In the fall of 1867 the United States Army established a permanent camp on the plateau where the North and Middle Concho rivers join. For centuries, this high open plateau had remained barren except for passing expeditions or Native American hunting parties. The establishment of Fort Concho provided a vital link in the line of frontier defense and led to the development of the town of San Angelo across the North Concho River from the military post.
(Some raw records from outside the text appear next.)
End Category.
(** *** Sorting in decreasing order *)

Section Sorting.
Context {A : Type}.
Variable lt : A -> A -> bool.
Hypothesis lt_asym : forall x y, lt x y = true -> lt y x = false.
Hypothesis lt_negtrans :
  forall x y z, lt x y = false -> lt y z = false -> lt x z = false.

Lemma insert_desc_Permutation x l : insert_desc lt x l ≡ₚ x :: l.
Proof.
  induction l as [| y l IH]; cbn; [done |].
  destruct (lt x y); [| done]. rewrite IH. apply Permutation_swap.
Qed.

Lemma sorted_desc_Permutation l : sorted_desc lt l ≡ₚ l.
Proof.
  induction l as [| x l IH]; cbn; [done |].
  by rewrite insert_desc_Permutation, IH.
Qed.

Lemma insert_desc_sorted x l :
  StronglySorted (fun a b => lt a b = false) l ->
  StronglySorted (fun a b => lt a b = false) (insert_desc lt x l).
Proof.
  induction 1 as [| y l Hl IH Hy]; cbn.
  - repeat constructor.
  - destruct (lt x y) eqn:Hxy.
    + constructor; [exact IH |].
      rewrite insert_desc_Permutation. constructor; [by apply lt_asym | done].
    + constructor; [by constructor |].
      constructor; [exact Hxy |].
      eapply Forall_impl; [exact Hy |]. intros z Hz. by eapply lt_negtrans.
Qed.

Lemma sorted_desc_sorted l :
  StronglySorted (fun a b => lt a b = false) (sorted_desc lt l).
Proof.
  induction l as [| x l IH]; cbn; [constructor | by apply insert_desc_sorted].
Qed.

Lemma insert_desc_filter (P : A -> bool) x l :
  (P x = true -> forall y, y ∈ l -> lt x y = true -> P y = false) ->
  List.filter P (insert_desc lt x l) = List.filter P (x :: l).
Proof.
  induction l as [| y l IH]; intros H; [done |].
  cbn [insert_desc]. destruct (lt x y) eqn:Hxy; [| done].
  cbn [List.filter]. rewrite IH.
  2:{ intros Hx z Hz. apply (H Hx). by apply list_elem_of_further. }
  cbn [List.filter]. destruct (P x) eqn:Hx; [| done].
  by rewrite (H eq_refl y (list_elem_of_here _ _) Hxy).
Qed.

(** Elements that [P] selects, none of them below another, keep the
    order they had. *)
Lemma sorted_desc_stable (P : A -> bool) l :
  (forall x y, P x = true -> P y = true -> lt x y = false) ->
  List.filter P (sorted_desc lt l) = List.filter P l.
Proof.
  intros HP. induction l as [| x l IH]; [done |].
  cbn [sorted_desc foldr]. fold (sorted_desc lt l).
  rewrite insert_desc_filter.
  - cbn [List.filter]. by rewrite IH.
  - intros Hx y _ Hxy. destruct (P y) eqn:Hy; [| done].
    by rewrite (HP x y Hx Hy) in Hxy.
Qed.

End Sorting.

Lemma StronglySorted_weaken {A} (R S : A -> A -> Prop) l :
  (forall x y, R x y -> S x y) -> StronglySorted R l -> StronglySorted S l.
Proof.
  intros H. induction 1 as [| x l Hl IH Hx]; constructor; [exact IH |].
  eapply Forall_impl; [exact Hx |]. intros y. apply H.
Qed.

Lemma slice_to_prefix {A} (l : list A) k :
  0 <= k -> Py.slice_to l k = take (Z.to_nat k) l.
Proof.
  intros Hk. destruct (Z.le_gt_cases k (Z.of_nat (length l))) as [Hle | Hgt].
  - by apply slice_to_take.
  - unfold Py.slice_to, Py.slice, Py.norm_index.
    destruct (Z.ltb_spec 0 0); [lia |]. destruct (Z.ltb_spec k 0); [lia |].
    rewrite (Z.min_l 0), (Z.min_r k) by lia.
    change (Z.to_nat 0) with 0%nat. rewrite drop_0, Z.sub_0_r, Nat2Z.id.
    rewrite (take_ge l (length l)) by lia.
    rewrite (take_ge l (Z.to_nat k)) by lia. reflexivity.
Qed.

Lemma views_lt_asym x y : views_lt x y = true -> views_lt y x = false.
Proof. unfold views_lt. rewrite Z.ltb_lt, Z.ltb_ge. lia. Qed.

Lemma views_lt_negtrans x y z :
  views_lt x y = false -> views_lt y z = false -> views_lt x z = false.
Proof. unfold views_lt. rewrite !Z.ltb_ge. lia. Qed.

Lemma key_lt_false {A} (a b : A * Q) :
  key_lt a b = false <-> (snd b <= snd a)%Q.
Proof. unfold key_lt. rewrite negb_false_iff. apply Qle_bool_iff. Qed.

Lemma key_lt_asym {A} (a b : A * Q) : key_lt a b = true -> key_lt b a = false.
Proof.
  intros H. apply key_lt_false.
  destruct (Qlt_le_dec (snd a) (snd b)) as [Hlt | Hle].
  - by apply Qlt_le_weak.
  - apply key_lt_false in Hle. congruence.
Qed.

Lemma key_lt_negtrans {A} (a b c : A * Q) :
  key_lt a b = false -> key_lt b c = false -> key_lt a c = false.
Proof. rewrite !key_lt_false. intros H1 H2. by eapply Qle_trans. Qed.

(** *** Quotients within the range of [float] *)

Lemma pow2_1000_lt_1053 : (Float.pow2 1000 < Float.pow2 1053)%Q.
Proof. vm_compute. reflexivity. Qed.

Lemma pow2_1000_lt_1024 : (Float.pow2 1000 < Float.pow2 1024)%Q.
Proof. vm_compute. reflexivity. Qed.

(** A number of magnitude at most [2^K], with [K < 1024], is not too
    large for a [float], and its rounding has that magnitude at most. *)
Lemma rnd_within q K :
  (-1074 <= K)%Z -> (Float.pow2 K < Float.pow2 (K + 53))%Q ->
  (Qabs q <= Float.pow2 K)%Q -> (Qabs (Float.rnd q) <= Float.pow2 K)%Q.
Proof.
  intros HK Hlt Hq.
  apply Qabs_Qle_condition in Hq as [Hlo Hhi].
  assert (Habs : (Qabs q < Float.pow2 (K + 53))%Q).
  { apply Qle_lt_trans with (Float.pow2 K); [| exact Hlt].
    apply Qabs_Qle_condition. by split. }
  apply Qabs_Qle_condition. split.
  - apply (FloatFacts.rnd_ge_grid q (- Float.pow2 K) (-1) K);
      [| exact HK | exact Habs | exact Hlo].
    change (inject_Z (-1)) with (- (1))%Q. ring.
  - apply (FloatFacts.rnd_le_grid q (Float.pow2 K) 1 K);
      [| exact HK | exact Habs | exact Hhi].
    change (inject_Z 1) with 1%Q. ring.
Qed.

Lemma too_large_false q K :
  (-1074 <= K)%Z -> (Float.pow2 K < Float.pow2 (K + 53))%Q ->
  (Float.pow2 K < Float.pow2 1024)%Q ->
  (Qabs q <= Float.pow2 K)%Q -> too_large q = false.
Proof.
  intros HK H1 H2 Hq. unfold too_large.
  pose proof (rnd_within q K HK H1 Hq) as Hr.
  destruct (Qle_bool _ _) eqn:E; [| reflexivity].
  apply Qle_bool_iff in E. exfalso.
  apply (Qlt_irrefl (Float.pow2 1024)).
  apply Qle_lt_trans with (Qabs (Float.rnd q)); [exact E |].
  by apply Qle_lt_trans with (Float.pow2 K).
Qed.

Lemma Qabs_inject_Z a : Qabs (inject_Z a) = inject_Z (Z.abs a).
Proof. by destruct a. Qed.

(** A quotient of integers is no larger than the dividend. *)
Lemma Qabs_quotient a b :
  b <> 0 -> (Qabs (inject_Z a / inject_Z b) <= inject_Z (Z.abs a))%Q.
Proof.
  intros Hb. unfold Qdiv. rewrite Qabs_Qmult, Qabs_Qinv, !Qabs_inject_Z.
  assert (H1 : (1 <= inject_Z (Z.abs b))%Q).
  { change 1%Q with (inject_Z 1). rewrite <- Zle_Qle. lia. }
  assert (H0 : (0 <= inject_Z (Z.abs a))%Q).
  { change 0%Q with (inject_Z 0). rewrite <- Zle_Qle. lia. }
  apply Qle_shift_div_r; [lra | nra].
Qed.

Lemma inject_Z_below_pow2 a :
  Z.abs a < 2 ^ 1000 -> (inject_Z (Z.abs a) <= Float.pow2 1000)%Q.
Proof.
  intros H. rewrite FloatFacts.pow2_nonneg_Z by lia.
  rewrite <- Zle_Qle. lia.
Qed.

Lemma int_truediv_bounded a b :
  b <> 0 -> Z.abs a < 2 ^ 1000 ->
  int_truediv a b = Return (Float.rnd (inject_Z a / inject_Z b)) /\
  (Qabs (Float.rnd (inject_Z a / inject_Z b)) <= Float.pow2 1000)%Q.
Proof.
  intros Hb Ha. unfold int_truediv.
  destruct (Z.eqb_spec b 0); [contradiction |]. cbn zeta.
  assert (Hq : (Qabs (inject_Z a / inject_Z b) <= Float.pow2 1000)%Q).
  { eapply Qle_trans; [by apply Qabs_quotient |].
    by apply inject_Z_below_pow2. }
  rewrite (too_large_false _ 1000 ltac:(lia) pow2_1000_lt_1053
             pow2_1000_lt_1024 Hq).
  split; [reflexivity |].
  exact (rnd_within _ 1000 ltac:(lia) pow2_1000_lt_1053 Hq).
Qed.

(** What a division of integers raises. *)
Lemma int_truediv_raises a b e :
  int_truediv a b = Raises e ->
  e = ZeroDivisionError /\ b = 0 \/ e = OverflowError /\ b <> 0.
Proof.
  unfold int_truediv. destruct (Z.eqb_spec b 0) as [-> | Hb].
  - intros [= <-]. by left.
  - cbn zeta. destruct (too_large _); [| discriminate].
    intros [= <-]. by right.
Qed.

Lemma average_raises total videos e :
  average total videos = Raises e -> e = OverflowError /\ videos <> [].
Proof.
  destruct videos as [| v l]; cbn [average]; [discriminate |].
  intros H. apply int_truediv_raises in H as [[_ H] | [-> _]].
  - cbn [length] in H. lia.
  - done.
Qed.

Lemma average_bounded total videos :
  Z.abs total < 2 ^ 1000 -> exists q, average total videos = Return q.
Proof.
  intros H. destruct videos as [| v l]; cbn [average]; [by eexists |].
  destruct (int_truediv_bounded total (Z.of_nat (length (v :: l))))
    as [-> _]; [cbn [length]; lia | exact H |]. by eexists.
Qed.

Lemma engagement_key_raises x e :
  engagement_key x = Raises e -> e = OverflowError.
Proof.
  intros H. apply int_truediv_raises in H as [[_ H] | [-> _]]; [lia | done].
Qed.

(** *** Sums of counts *)

Lemma sum_of_cons f x l : sum_of f (x :: l) = f x + sum_of f l.
Proof. reflexivity. Qed.

Lemma sum_of_plus f g l :
  sum_of (fun x => f x + g x) l = sum_of f l + sum_of g l.
Proof.
  induction l as [| x l IH]; [reflexivity |].
  rewrite !sum_of_cons, IH. lia.
Qed.

Lemma sum_of_abs_le f g l :
  (forall x, Z.abs (f x) <= g x) -> Z.abs (sum_of f l) <= sum_of g l.
Proof.
  intros H. induction l as [| x l IH]; [reflexivity |].
  rewrite !sum_of_cons. specialize (H x). lia.
Qed.

Lemma sum_of_elem g l x :
  (forall y, 0 <= g y) -> x ∈ l -> g x <= sum_of g l.
Proof.
  intros Hg Hx. induction l as [| y l IH]; [by apply elem_of_nil in Hx |].
  rewrite sum_of_cons.
  assert (H0 : 0 <= sum_of g l).
  { clear -Hg. induction l as [| z l IH]; [reflexivity |].
    rewrite sum_of_cons. specialize (Hg z). lia. }
  apply elem_of_cons in Hx as [-> | Hx]; [lia |].
  specialize (IH Hx). specialize (Hg y). lia.
Qed.

(** *** The keys of a sort *)

Lemma with_keys_spec {A} (key : A -> Result Q) l keyed :
  with_keys key l = Return keyed ->
  map fst keyed = l /\
  Forall (fun p => key (fst p) = Return (snd p)) keyed.
Proof.
  revert keyed. induction l as [| x l IH]; intros keyed; cbn [with_keys].
  - intros [= <-]. by split.
  - destruct (key x) as [k | e] eqn:Hk; cbn [and_then]; [| discriminate].
    destruct (with_keys key l) as [rest | e]; cbn [and_then]; [| discriminate].
    intros [= <-]. destruct (IH rest eq_refl) as [E Hall].
    split; [cbn; by rewrite E | by constructor].
Qed.

Lemma with_keys_raises {A} (key : A -> Result Q) l e :
  with_keys key l = Raises e -> exists x, x ∈ l /\ key x = Raises e.
Proof.
  induction l as [| x l IH]; cbn [with_keys]; [discriminate |].
  destruct (key x) as [k | e'] eqn:Hk; cbn [and_then].
  - destruct (with_keys key l) as [rest | e']; cbn [and_then]; [discriminate |].
    intros [= <-]. destruct (IH eq_refl) as (y & Hy & E).
    exists y. split; [by apply list_elem_of_further | exact E].
  - intros [= <-]. exists x. split; [apply list_elem_of_here | exact Hk].
Qed.

Lemma with_keys_returns {A} (key : A -> Result Q) l :
  (forall x, x ∈ l -> exists k, key x = Return k) ->
  exists keyed, with_keys key l = Return keyed.
Proof.
  intros H. destruct (with_keys key l) as [keyed | e] eqn:E; [by eexists |].
  apply with_keys_raises in E as (x & Hx & E).
  destruct (H x Hx) as [k Hk]. congruence.
Qed.

Section KeyedSort.
Context {A : Type}.
Variable key : A -> Result Q.

(** The pair holds an element with its key. *)
Definition keyed_pair (p : A * Q) : Prop := key (fst p) = Return (snd p).

Lemma keyed_sorted (l : list (A * Q)) :
  Forall keyed_pair l ->
  StronglySorted (fun a b => key_lt a b = false) l ->
  StronglySorted
    (fun x y => exists kx ky,
       key x = Return kx /\ key y = Return ky /\ (ky <= kx)%Q)
    (map fst l).
Proof.
  intros Hall Hs. induction Hs as [| a l Hl IH Ha]; [constructor |].
  apply Forall_cons in Hall as [Hk Hall]. cbn. constructor; [by apply IH |].
  apply Forall_fmap, Forall_forall. intros b Hb.
  exists (snd a), (snd b). split_and!.
  - exact Hk.
  - by apply (proj1 (Forall_forall _ _) Hall).
  - apply key_lt_false. by apply (proj1 (Forall_forall _ _) Ha).
Qed.

Lemma keyed_filter (P : Q -> bool) (l : list (A * Q)) :
  Forall keyed_pair l ->
  map fst (List.filter (fun p => P (snd p)) l)
  = List.filter (fun x => match key x with
                          | Return k => P k
                          | Raises _ => false
                          end) (map fst l).
Proof.
  induction 1 as [| p l Hp Hl IH]; [reflexivity |].
  cbn [List.filter map]. rewrite Hp, <- IH.
  by destruct (P (snd p)).
Qed.

(** A sort by key: the same elements, in decreasing order of their
    keys, those with the same key in the order they had. *)
Lemma sorted_by_key_desc_spec l sorted :
  sorted_by_key_desc key l = Return sorted ->
  sorted ≡ₚ l /\
  StronglySorted
    (fun x y => exists kx ky,
       key x = Return kx /\ key y = Return ky /\ (ky <= kx)%Q) sorted /\
  forall q,
    List.filter (fun x => match key x with
                          | Return k => Qeq_bool k q
                          | Raises _ => false
                          end) sorted
    = List.filter (fun x => match key x with
                            | Return k => Qeq_bool k q
                            | Raises _ => false
                            end) l.
Proof.
  unfold sorted_by_key_desc.
  destruct (with_keys key l) as [keyed | e] eqn:E; cbn [and_then];
    [| discriminate].
  intros [= <-]. destruct (with_keys_spec key l keyed E) as [Hfst Hall].
  assert (Hperm : sorted_desc key_lt keyed ≡ₚ keyed)
    by apply sorted_desc_Permutation.
  assert (Hall' : Forall keyed_pair (sorted_desc key_lt keyed))
    by (by rewrite Hperm).
  split_and!.
  - rewrite Hperm. by rewrite Hfst.
  - apply keyed_sorted; [exact Hall' |].
    apply sorted_desc_sorted; [apply key_lt_asym | apply key_lt_negtrans].
  - intros q.
    rewrite <- (keyed_filter (fun k => Qeq_bool k q)) by exact Hall'.
    rewrite sorted_desc_stable.
    + rewrite (keyed_filter (fun k => Qeq_bool k q)) by exact Hall.
      by rewrite Hfst.
    + intros a b Ha Hb. apply Qeq_bool_iff in Ha, Hb.
      apply key_lt_false. rewrite Ha, Hb. apply Qle_refl.
Qed.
In more than twenty years of federal service, Fort Concho was home to companies of fifteen regiments in the regular United States Army, including Col. Ranald S. Mackenzie’s Fourth Cavalry and Col. Benjamin Grierson’s Tenth Cavalry of buffalo soldiers. The post provided a focal point for major campaigns against the Comanches, Kiowas, and Apaches. Patrols from Fort Concho charted vast areas of western Texas and provided a climate for settlement on the Texas frontier. Today Fort Concho stands restored, thanks to numerous preservation efforts, as a memorial to all the peoples who struggled to survive on the plateau where the rivers join.
Fort Concho: A History and a Guide by James T. Matthews has been hailed by Fort Concho director Bob Bluthardt as “the first book on the history of the fort in fifty years.” Fort Concho is another title in the Texas State Historical Association’s Fred Rider Cotten Popular History Series, which publishes short books about important historical sites or events in Texas history.